» **DIRECTIONS FOR THIS TASK**
Should a line below contain the word "read", report it.

» **DATA TO USE**

Lemma padj_0 p : pr_count p = 1 -> padj p 0 = Some p.
Proof. unfold padj. intros Hc. rewrite Hc. simpl. destruct p; simpl in *. do 2 f_equal; lia. Qed.

Lemma pv_add_page_ok pv off p : pv_ok pv -> 0 < pr_count p -> pv_ok (pv_add_page pv off p).2.
Proof.
  intros [Hok Hl] Hp. split; [apply it_insert_replace_ok; [done|lia]|]. simpl.
  rewrite (proj2 (it_insert_replace_spec _ _ _ _)). apply Forall_forall. intros e [->|He]%elem_iinsert; [done|].
  apply elem_ikeep in He as [He _]. rewrite Forall_forall in Hl. by apply Hl.
Qed.

Lemma pv_try_get_page_view pv k : pv_ok pv -> pv_try_get_page pv k = Ret (pv_view pv k).
Proof.
  intros [Hok Hl]. unfold pv_try_get_page, pv_view, it_at. rewrite it_range_spec, <- head_ikeep.
  destruct (ikeep (overlaps k (k + 1)) (it_list pv)) as [|e es] eqn:E; [done|]. simpl.
  assert (e ∈ ikeep (overlaps k (k + 1)) (it_list pv)) as [He Ho]%elem_ikeep by (rewrite E; by left).
  rewrite Forall_forall in Hl. specialize (Hl e He). apply overlaps_spec in Ho. zbool. simpl.
  rewrite adjust_padj by lia. unfold padj. zbool. done.
Qed.

(** A page vector is a map from page offsets to pages.  After [PageVec::add_page] the
    offsets the page covers read back the page at the right index, an entry the page
    overlaps is gone as a whole, and every other offset reads what it read before;
    [try_get_page] never panics. *)
Theorem pv_add_page_view pv off p k : pv_ok pv -> 0 < pr_count p ->
  pv_try_get_page (pv_add_page pv off p).2 k =
  Ret (if (off <=? k) && (k <? off + pr_count p)
       then Some (mkPageRef (pr_page p) (pr_pn p + (k - off)) (pr_count p - (k - off)))
       else match it_at pv k with
            | Some e => if overlaps off (off + pr_count p) e then None else pv_view pv k
            | None => None
            end).
Proof.
  intros Hpv Hp. rewrite pv_try_get_page_view by by apply pv_add_page_ok. f_equal. unfold pv_view. simpl.
  rewrite it_at_insert_replace by apply Hpv. change (contains k (Ival off (off + pr_count p) p))
    with ((off <=? k) && (k <? off + pr_count p)).
  destruct ((off <=? k) && (k <? off + pr_count p)) eqn:E.
  - simpl. unfold padj. apply andb_true_iff in E as [E1%Z.leb_le E2%Z.ltb_lt]. by zbool.
  - destruct (it_at pv k) as [e|]; [|done]. by destruct (overlaps _ _ e).
Qed.

(** ** The invariant *)

(** A reference to the one page of a frame or of a wired region. *)
Definition page_ok (p : PageRef) : Prop :=
  pr_pn p = 0 /\ pr_count p = 1 /\
  match frame (pr_page p) with Frame _ s c => s = PAGE_SIZE /\ c = 1 | Wired _ s => s = PAGE_SIZE end.

(** The references reachable from ranges and from page vectors. *)
Definition used h (rs : list PageRange) (p : PageRef) : Prop :=
  (exists r, r ∈ rs /\ r_backing r = Single p) \/
  (exists i pv e, pvs h !! i = Some pv /\ e ∈ it_list pv /\ i_val e = p).

Definition range_ok h (r : PageRange) : Prop :=
  0 < r_length r /\
  match r_backing r with
  | Nothing => True
  | Single _ => r_offset r = 0 /\ r_length r = 1
  | Many i => is_Some (pvs h !! i)
  end.

Record wf h (rs : list PageRange) : Prop := {
  wf_range r : r ∈ rs -> range_ok h r;
  wf_pv i pv : pvs h !! i = Some pv -> pv_ok pv /\ (i < arcs h)%nat;
  wf_used p : used h rs p ->
    page_ok p /\ (arc (pr_page p) < arcs h)%nat /\ (physical_address p ∉ pool h) /\
    (PAGE_SIZE | physical_address p);
  wf_pa p q : used h rs p -> used h rs q -> physical_address p = physical_address q -> p = q;
  wf_arc p q : used h rs p -> used h rs q -> arc (pr_page p) = arc (pr_page q) -> p = q;
  wf_excl i pv e r : pvs h !! i = Some pv -> e ∈ it_list pv -> r ∈ rs -> r_backing r <> Single (i_val e);
  wf_once i pv e j pv' e' : pvs h !! i = Some pv -> e ∈ it_list pv -> pvs h !! j = Some pv' ->
    e' ∈ it_list pv' -> i_val e = i_val e' -> i = j /\ e = e';
  wf_pool : NoDup (pool h) /\ Forall (fun f => (PAGE_SIZE | f)) (pool h) }.

(** A tree's keys are the bounds of its ranges. *)
Definition tree_ok t : Prop :=
  it_ok t /\ Forall (fun e => i_lo e = r_start (i_val e) /\ i_hi e = r_end (i_val e)) (it_list t).

Definition pins_ok h (pins : list PageRef) : Prop := Forall (fun p => (arc (pr_page p) < arcs h)%nat) pins.

Lemma pv_single h rs i pv e : wf h rs -> pvs h !! i = Some pv -> e ∈ it_list pv ->
  page_ok (i_val e) /\ i_hi e = i_lo e + 1.
Proof.
  intros Hw Hi He. destruct (wf_pv _ _ Hw i pv Hi) as [[Hok Hl] _]. rewrite Forall_forall in Hl.
  destruct (wf_used _ _ Hw (i_val e)) as [Hp _]; [right; by exists i, pv, e|]. split; [done|].
  rewrite (Hl e He). by rewrite (proj1 (proj2 Hp)).
Qed.

(** Under the invariant a view is the page itself. *)
Lemma pv_view_at h rs i pv k : wf h rs -> pvs h !! i = Some pv -> pv_view pv k = i_val <$> it_at pv k.
Proof.
  intros Hw Hi. unfold pv_view. destruct (it_at pv k) as [e|] eqn:E; [|done].
  destruct (wf_pv _ _ Hw i pv Hi) as [[Hok _] _]. apply it_at_elem in E as [He Hk]; [|done].
  destruct (pv_single _ _ _ _ _ Hw Hi He) as [(_ & Hc & _) Hhi]. apply contains_iff in Hk.
  replace (k - i_lo e) with 0 by lia. by rewrite padj_0.
Qed.

Lemma rview_single h rs r p pn : wf h rs -> r ∈ rs -> r_backing r = Single p ->
  r_start r <= pn < r_end r -> rview h r pn = Some p.
Proof.
  intros Hw Hr Hb Hpn. destruct (wf_range _ _ Hw r Hr) as [_ Hro]. unfold rview, r_end in *. rewrite Hb in *.
  destruct Hro as [-> ?]. replace (0 + (pn - r_start r)) with 0 by lia. apply padj_0.
  apply (wf_used _ _ Hw p). left. by exists r.
Qed.

Lemma rview_used h rs r p pn : wf h rs -> r ∈ rs -> r_start r <= pn < r_end r -> rview h r pn = Some p -> used h rs p.
Proof.
  intros Hw Hr Hpn Hv. destruct (r_backing r) as [|q|i] eqn:Hb.
  - unfold rview in Hv. by rewrite Hb in Hv.
  - rewrite (rview_single _ _ _ q) in Hv by done. injection Hv as <-. left. by exists r.
  - unfold rview in Hv. rewrite Hb in Hv. destruct (pvs h !! i) as [pv|] eqn:Hi; [|done].
    rewrite (pv_view_at _ _ i) in Hv by done. apply fmap_Some in Hv as (e & He & ->).
    apply ifind_elem in He as [He _]. right. by exists i, pv, e.
Qed.

Lemma range_try_get_page_view h rs rs' pins r pn : wf h rs -> r ∈ rs -> r_start r <= pn < r_end r ->
  range_try_get_page h rs' pins r pn = Ret ((fun q => (q, is_shared h rs' pins r)) <$> rview h r pn).
Proof.
  intros Hw Hr Hpn. unfold range_try_get_page. destruct (wf_range _ _ Hw r Hr) as [_ Hro].
  unfold rassert at 1. zbool. simpl. unfold rview. unfold r_end in Hpn. destruct (r_backing r) as [|p|i] eqn:Hb.
  - done.
  - destruct Hro as [-> ?]. replace (pn - r_start r) with 0 by lia.
    destruct (wf_used _ _ Hw p) as [(_ & Hc & _) _]; [left; by exists r|].
    unfold adjust, rassert. rewrite padj_0 by done. rewrite Hc. simpl. destruct p; simpl in *. repeat f_equal; lia.
  - destruct Hro as [pv Hi]. rewrite Hi. simpl. destruct (wf_pv _ _ Hw i pv Hi) as [Hok _].
    by rewrite pv_try_get_page_view.
Qed.

Lemma tree_elem t others e : e ∈ it_list t -> i_val e ∈ ranges t others.
Proof. intros He. apply elem_of_app. left. apply list_elem_of_fmap. by exists e. Qed.

Lemma others_elem t others r : r ∈ others -> r ∈ ranges t others.
Proof. intros Hr. apply elem_of_app. by right. Qed.

Lemma tree_at t pn e : tree_ok t -> it_at t pn = Some e ->
  e ∈ it_list t /\ i_lo e = r_start (i_val e) /\ i_hi e = r_end (i_val e) /\
  r_start (i_val e) <= pn < r_end (i_val e).
Proof.
  intros [Hok Hl] [He Hk]%ifind_elem. rewrite Forall_forall in Hl. destruct (Hl e He) as [E1 E2].
  apply contains_iff in Hk. split_and!; [done..|lia|lia].
Qed.

Lemma try_do_get_page_view h t others pins pn : wf h (ranges t others) -> tree_ok t ->
  try_do_get_page others pins t h pn =
  Ret (match it_at t pn with
       | Some e => (fun q => (q, is_shared h (ranges t others) pins (i_val e), is_locked (i_val e))) <$>
                   rview h (i_val e) pn
       | None => None
       end).
Proof.
  intros Hw Ht. unfold try_do_get_page. rewrite it_get_at. destruct (it_at t pn) as [e|] eqn:E; [|done]. simpl.
  destruct (tree_at _ _ _ Ht E) as (He & _ & _ & Hpn).
  rewrite (range_try_get_page_view _ (ranges t others)); [|done|by apply tree_elem|done]. simpl.
  by destruct (rview h (i_val e) pn).
Qed.

Lemma count_pos_val (p : PageRange -> bool) e (l : list (ival PageRange)) :
  e ∈ l -> p (i_val e) = true -> 1 <= count p (i_val <$> l).
Proof. intros He. apply count_pos. apply list_elem_of_fmap. by exists e. Qed.

(** Two different entries that name the same vector or page are both counted. *)
Lemma count_two (p : PageRange -> bool) t others e e' :
  it_ok t -> e ∈ it_list t -> e' ∈ it_list t -> e <> e' -> p (i_val e) = true -> p (i_val e') = true ->
  2 <= count p (ranges t others).
Proof.
  intros Ht [l1 [l2 E]]%list_elem_of_split He' Hne Hp Hp'. unfold ranges. rewrite E in *.
  rewrite fmap_app, fmap_cons, !count_app, count_cons, Hp. simpl.
  pose proof (count_nonneg p others). pose proof (count_nonneg p (i_val <$> l1)). pose proof (count_nonneg p (i_val <$> l2)).
  apply elem_of_app in He' as [He'|He'].
  - pose proof (count_pos_val p e' (l1)). naive_solver lia.
  - apply elem_of_cons in He' as [->|He']; [done|].
    pose proof (count_pos_val p e' (l2)). naive_solver lia.
Qed.

Lemma count_other (p : PageRange -> bool) t others e r :
  e ∈ it_list t -> r ∈ others -> p (i_val e) = true -> p r = true -> 2 <= count p (ranges t others).
Proof.
  intros He Hr Hp Hp'. unfold ranges. rewrite count_app.
  pose proof (count_pos p r others Hr Hp').
  pose proof (count_pos_val p e (it_list t)). naive_solver lia.
Qed.

Lemma fold_nonneg h rs a l :
  0 <= foldr (fun '(i, pv) n => (if 0 <? pv_strong rs i
     then count (fun e => bool_decide (a = arc (pr_page (i_val e)))) (it_list pv) else 0) + n) 0
     (l : list (nat * T PageRef)).
Proof.
  induction l as [|[i pv] l IH]; simpl; [done|].
  pose proof (count_nonneg (fun e => bool_decide (a = arc (pr_page (i_val e)))) (it_list pv)).
  destruct (_ <? _); lia.
Qed.

Lemma single_le_ref_count h rs pins a : count (is_single a) rs <= ref_count h rs pins a.
Proof.
  unfold ref_count. pose proof (fold_nonneg h rs a (map_to_list (pvs h))).
  pose proof (count_nonneg (fun p => bool_decide (a = arc (pr_page p))) pins). lia.
Qed.

(** The page at a page number is used for nothing else: no other page number of the tree
    and no page number of another object resolves to its memory. *)
Definition exclusive h t (others : list PageRange) (pn : Z) (p : PageRef) : Prop :=
  (forall pn' q, pn' <> pn -> view h t pn' = Some q -> physical_address q <> physical_address p) /\
  (forall r k q, r ∈ others -> r_start r <= k < r_end r -> rview h r k = Some q -> physical_address q <> physical_address p).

» **RESPONSE BELOW**
    offsets the page covers read back the page at the right index, an entry the page
    overlaps is gone as a whole, and every other offset reads what it read before;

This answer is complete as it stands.